Ксавье Монтепен - Лучше умереть!
Бывший компаньон Джеймса Мортимера имел обширные связи в Париже — он был знаком с тамошними банкирами и крупными промышленниками, некоторые из них бывали у него в Нью-Йорке. Поскольку всем было известно, что он — человек, бесспорно, респектабельный и владеет огромным состоянием, его охотно принимали и не менее охотно наносили ему визиты. Когда выяснилось, что он намерен построить в окрестностях Парижа грандиозный завод, дабы внедрять свои изобретения, принесшие ему славу и богатство в Америке, это стало целым событием в определенных кругах.
Жак Гаро принялся подыскивать пригодный для строительства участок земли. В Курбвуа, на берегу Сены, он его нашел — эти десять тысяч метров подходили ему как нельзя лучше, и он незамедлительно их купил. И уже вместе с одним известным архитектором работал над чертежами будущих зданий, когда завязалась тяжба по поводу права на проезд через прилегающие земли.
Чтобы как можно скорее отделаться от спутавшего все его планы спора, нужен был хороший адвокат, способный быстро улаживать такого рода дела. С просьбой помочь ему в выборе адвоката Жак обратился к банкиру, ведавшему частью его капиталов. Тот ответил:
— Для ведения дела об ограничении права использования земельного участка вам вовсе не нужен знаменитый адвокат, да и вряд ли таковой захочет этим заниматься; нужно найти начинающего парня, но умного и подающего надежды. Я могу порекомендовать вам одного молодого человека, рвение и талант которого уже не раз сослужили мне добрую службу. Вам не придется жалеть о том, что вы наняли его. Дать вам адрес?
— Да, пожалуйста. Я тотчас же пойду к нему.
И банкир на листочке бумаги написал: «Жорж Дарье, адвокат, улица Бонапарта, 10».
— Большое вам спасибо, — сказал Жак, взяв адрес. — Прямо сейчас и пойду…

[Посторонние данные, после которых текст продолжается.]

Definition range_backward {K : Type} `{Countable K} : GoRange K :=
  {| go_range := λ V m, reverse (map_to_list m);
     go_range_perm := λ V m, reverse_Permutation (map_to_list m) |}.

(** ** Reflexive transitive closure of a step relation *)
Inductive steps {S : Type} (step : S → S → Prop) : S → S → Prop :=
| steps_refl s : steps step s s
| steps_step s1 s2 s3 : step s1 s2 → steps step s2 s3 → steps step s1 s3.

(** ** Tactics *)

(** Linear arithmetic with division and remainder. *)
Ltac dlia := Z.div_mod_to_equations; nia.

(** A decidable proposition, by evaluating its decision procedure. *)
Ltac vm_decide := apply (bool_decide_unpack _); vm_compute; exact I.

(** Case analysis on the outermost [match] or [if] of the goal. *)
Ltac case_match_go :=
  match goal with
  | |- context [match ?x with _ => _ end] => destruct x eqn:?
  end.

(** ** Lemmas on machine integers *)

Lemma wrapU_id w z : inU w z → wrapU w z = z.
Proof. intros ?. apply Z.mod_small. done. Qed.

Lemma wrapU_range w z : 0 <= w → inU w (wrapU w z).
Proof. intros ?. apply Z.mod_pos_bound. apply Z.pow_pos_nonneg; lia. Qed.

Lemma pow2_split w : 0 < w → 2 ^ w = 2 * 2 ^ (w - 1).
Proof. intros ?. rewrite <-Z.pow_succ_r by lia. f_equal. lia. Qed.

Lemma wrapS_range w z : 0 < w → inS w (wrapS w z).
Proof.
  intros Hw. unfold inS, wrapS. pose proof (pow2_split w Hw).
  assert (0 < 2 ^ (w - 1)) by (apply Z.pow_pos_nonneg; lia).
  pose proof (Z.mod_pos_bound (z + 2 ^ (w - 1)) (2 ^ w)). lia.
Qed.

Lemma wrapS_id w z : 0 < w → inS w z → wrapS w z = z.
Proof.
  intros Hw Hz. unfold inS, wrapS in *. pose proof (pow2_split w Hw).
  rewrite Z.mod_small; lia.
Qed.

Lemma wrapU_wrapS w z : 0 < w → wrapU w (wrapS w z) = wrapU w z.
Proof.
  intros Hw. unfold wrapU, wrapS. rewrite Zminus_mod_idemp_l. f_equal. lia.
Qed.

Lemma wrapS_wrapU w z : 0 < w → wrapS w (wrapU w z) = wrapS w z.
Proof. intros Hw. unfold wrapU, wrapS. by rewrite Zplus_mod_idemp_l. Qed.

Lemma wrapS_add_idemp w a b : 0 < w → wrapS w (wrapS w a + b) = wrapS w (a + b).
Proof.
  intros Hw. rewrite <-(wrapS_wrapU w (_ + b)), <-(wrapS_wrapU w (a + b)) by done.
  f_equal. unfold wrapU, wrapS.
  replace ((a + 2 ^ (w - 1)) mod 2 ^ w - 2 ^ (w - 1) + b)
    with ((a + 2 ^ (w - 1)) mod 2 ^ w + (b - 2 ^ (w - 1))) by lia.
  rewrite Zplus_mod_idemp_l. f_equal. lia.
Qed.

(** Disjoint bit fields: [or] is addition. *)
Lemma lor_shiftl_add a b s : 0 <= s → 0 <= a < 2 ^ s → Z.lor a (Z.shiftl b s) = a + b * 2 ^ s.
Proof.
  intros Hs Ha. rewrite <-Z.shiftl_mul_pow2 by done.
  rewrite Z.add_nocarry_lxor, Z.lxor_lor; [done| |];
    (apply Z.bits_inj'; intros n Hn; rewrite Z.land_spec, Z.bits_0;
     destruct (decide (n < s));
     [rewrite Z.shiftl_spec_low by done; apply andb_false_r|];
     rewrite <-(Z.mod_small a (2 ^ s)) by done;
     rewrite Z.mod_pow2_bits_high by lia; done).
Qed.

(** ** Lemmas on bytes and strings *)

Lemma Z_of_byte_range b : inU 8 (Z_of_byte b).
Proof. unfold inU, Z_of_byte. pose proof (Byte.to_N_bounded b). lia. Qed.

Lemma byte_of_Z_of_byte b : byte_of (Z_of_byte b) = b.
Proof.
  unfold byte_of. rewrite wrapU_id by apply Z_of_byte_range.
  unfold Z_of_byte. rewrite N2Z.id, Byte.of_to_N. done.
Qed.

Lemma Z_of_byte_of z : Z_of_byte (byte_of z) = u8 z.
Proof.
  unfold byte_of. pose proof (wrapU_range 8 z ltac:(lia)) as Hr.
  destruct (Byte.of_N (Z.to_N (u8 z))) as [b|] eqn:E.
  - apply Byte.to_of_N in E. unfold Z_of_byte. rewrite E. unfold inU in Hr. lia.
  - apply Byte.of_N_None_iff in E. unfold inU in Hr. lia.
Qed.

Lemma Z_of_byte_inj b1 b2 : Z_of_byte b1 = Z_of_byte b2 → b1 = b2.
Proof. intros E. by rewrite <-(byte_of_Z_of_byte b1), <-(byte_of_Z_of_byte b2), E. Qed.

Lemma string_of_bytes_of_string s : string_of_bytes (bytes_of_string s) = s.
Proof. apply String.string_of_list_byte_of_string. Qed.

Lemma bytes_of_string_of_bytes l : bytes_of_string (string_of_bytes l) = l.
Proof. apply String.list_byte_of_string_of_list_byte. Qed.

Lemma string_app_cons a (s1 s2 : string) : String a s1 +:+ s2 = String a (s1 +:+ s2).
Proof. done. Qed.

Lemma string_app_assoc (s1 s2 s3 : string) : (s1 +:+ s2) +:+ s3 = s1 +:+ s2 +:+ s3.
Proof. induction s1 as [|a s1 IH]; [done|]. by rewrite !string_app_cons, IH. Qed.

#[export] Instance string_app_inj (s : string) : Inj (=) (=) (String.append s).
Proof.
  intros s1 s2. induction s as [|a s IH]; [done|]. rewrite !string_app_cons. intros [= ?]. auto.
Qed.

(** ** Lemmas on lists and lengths *)

Lemma zlen_nil {A} : zlen (@nil A) = 0.
Proof. done. Qed.

Lemma zlen_cons {A} (x : A) l : zlen (x :: l) = zlen l + 1.
Proof. unfold zlen. simpl length. lia. Qed.

Lemma zlen_app {A} (l1 l2 : list A) : zlen (l1 ++ l2) = zlen l1 + zlen l2.
Proof. unfold zlen. rewrite length_app. lia. Qed.

Lemma zlen_nonneg {A} (l : list A) : 0 <= zlen l.
Proof. unfold zlen. lia. Qed.

Lemma to_nat_zlen {A} (l : list A) : Z.to_nat (zlen l) = length l.
Proof. unfold zlen. lia. Qed.

Create HintDb total.
Create Rewrite HintDb zlen.
#[export] Hint Rewrite @zlen_nil @zlen_cons @zlen_app : zlen.

(** ** Lemmas on ranges of maps *)

Lemma go_range_length {K V : Type} `{GoRange K} (m : gmap K V) : length (go_range m) = size m.
Proof. rewrite go_range_perm. apply length_map_to_list. Qed.

Lemma elem_of_go_range {K V : Type} `{GoRange K} (m : gmap K V) k v :
  (k, v) ∈ go_range m ↔ m !! k = Some v.
Proof. rewrite go_range_perm. apply elem_of_map_to_list. Qed.

Lemma go_range_empty {K V : Type} `{GoRange K} : go_range (∅ : gmap K V) = [].
Proof. apply Permutation_nil_r. by rewrite go_range_perm, map_to_list_empty. Qed.

Lemma go_range_singleton {K V : Type} `{GoRange K} (k : K) (v : V) :
  go_range ({[k := v]} : gmap K V) = [(k, v)].
Proof. apply Permutation_singleton_r. rewrite go_range_perm. by rewrite map_to_list_singleton. Qed.

Lemma NoDup_go_range {K V : Type} `{GoRange K} (m : gmap K V) : NoDup (go_range m).*1.
Proof. rewrite go_range_perm. apply NoDup_fst_map_to_list. Qed.

Lemma list_to_map_go_range {K V : Type} `{GoRange K} (m : gmap K V) :
  list_to_map (go_range m) = m.
Proof.
  rewrite <-(list_to_map_to_list m) at 2.
  apply list_to_map_proper; [apply NoDup_go_range | apply go_range_perm].
Qed.

(** ** Lemmas on step sequences *)

Lemma steps_trans {S} (step : S → S → Prop) s1 s2 s3 :
  steps step s1 s2 → steps step s2 s3 → steps step s1 s3.
Proof. induction 1; eauto using steps. Qed.

Lemma steps_one {S} (step : S → S → Prop) s1 s2 : step s1 s2 → steps step s1 s2.
Proof. eauto using steps. Qed.

Lemma steps_invariant {S} (step : S → S → Prop) (I : S → Prop) :
  (∀ s s', I s → step s s' → I s') → ∀ s s', I s → steps step s s' → I s'.
Proof. intros Hstep s s' Hs Hsteps. induction Hsteps; eauto. Qed.

(** ** Lemmas on loops *)

Lemma fold_inv {A S} (upd : S → A → S) (I : S → Prop) (Hinv : ∀ s a, I s → I (upd s a)) l s :
  I s → I (fold_left upd l s).
Proof. revert s. induction l as [|a l IH]; intros s Hs; [done|]. by apply IH, Hinv. Qed.

(** A loop that may not return, of steps that stay in a preorder. *)
Lemma fold_rel {S A X} (R : S → S → Prop) `{!PreOrder R} (get : A → S) (f : option A → X → option A)
    l acc acc' :
  (∀ x, f None x = None) →
  (∀ a x a', f (Some a) x = Some a' → R (get a) (get a')) →
  fold_left f l (Some acc) = Some acc' → R (get acc) (get acc').
Proof.
  intros Hn Hf. revert acc. induction l as [|x l IH]; intros acc; simpl; [by intros [= <-]|].
  destruct (f (Some acc) x) as [acc1|] eqn:E.
  - intros H. etrans; [by eapply Hf|by apply IH].
  - intros H. exfalso. revert H. clear -Hn. induction l as [|y l IH]; simpl; [done|]. by rewrite Hn.
Qed.

(** ** Lemmas on results *)

Lemma fail_if_Ok {E A} c (e : E) (k : outcome E A) a : fail_if c e k = Ok a ↔ c = false ∧ k = Ok a.
Proof. unfold fail_if. destruct c; naive_solver. Qed.

Lemma fail_if_total {E A} c (e : E) (k : outcome E A) :
  is_panic k = false → is_panic (fail_if c e k) = false.
Proof. by destruct c. Qed.

Lemma for_err_Ok {E A} (f : A → outcome E unit) l :
  for_err f l = Ok tt ↔ Forall (λ x, f x = Ok tt) l.
Proof.
  induction l as [|x l IH]; simpl; [done|]. rewrite Forall_cons, <-IH.
  destruct (f x) as [[]| |]; simpl; naive_solver.
Qed.

Lemma for_err_total {E A} (f : A → outcome E unit) l :
  (∀ x, is_panic (f x) = false) → is_panic (for_err f l) = false.
Proof.
  intros Hf. induction l as [|x l IH]; simpl; [done|]. specialize (Hf x).
  by destruct (f x).
Qed.

#[export] Hint Resolve fail_if_total for_err_total : total.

Жорж, приемный сын госпожи Дарье, выбрал свой жизненный путь и полностью оправдал те надежды, что подавал в юности. Через несколько месяцев ему должно было исполниться двадцать пять лет. Это был красивый молодой человек крепкого телосложения с рыжеватыми волосами и синими глазами. Будучи уже в течение двух лет членом парижской коллегии адвокатов, он зарекомендовал себя самым лучшим образом.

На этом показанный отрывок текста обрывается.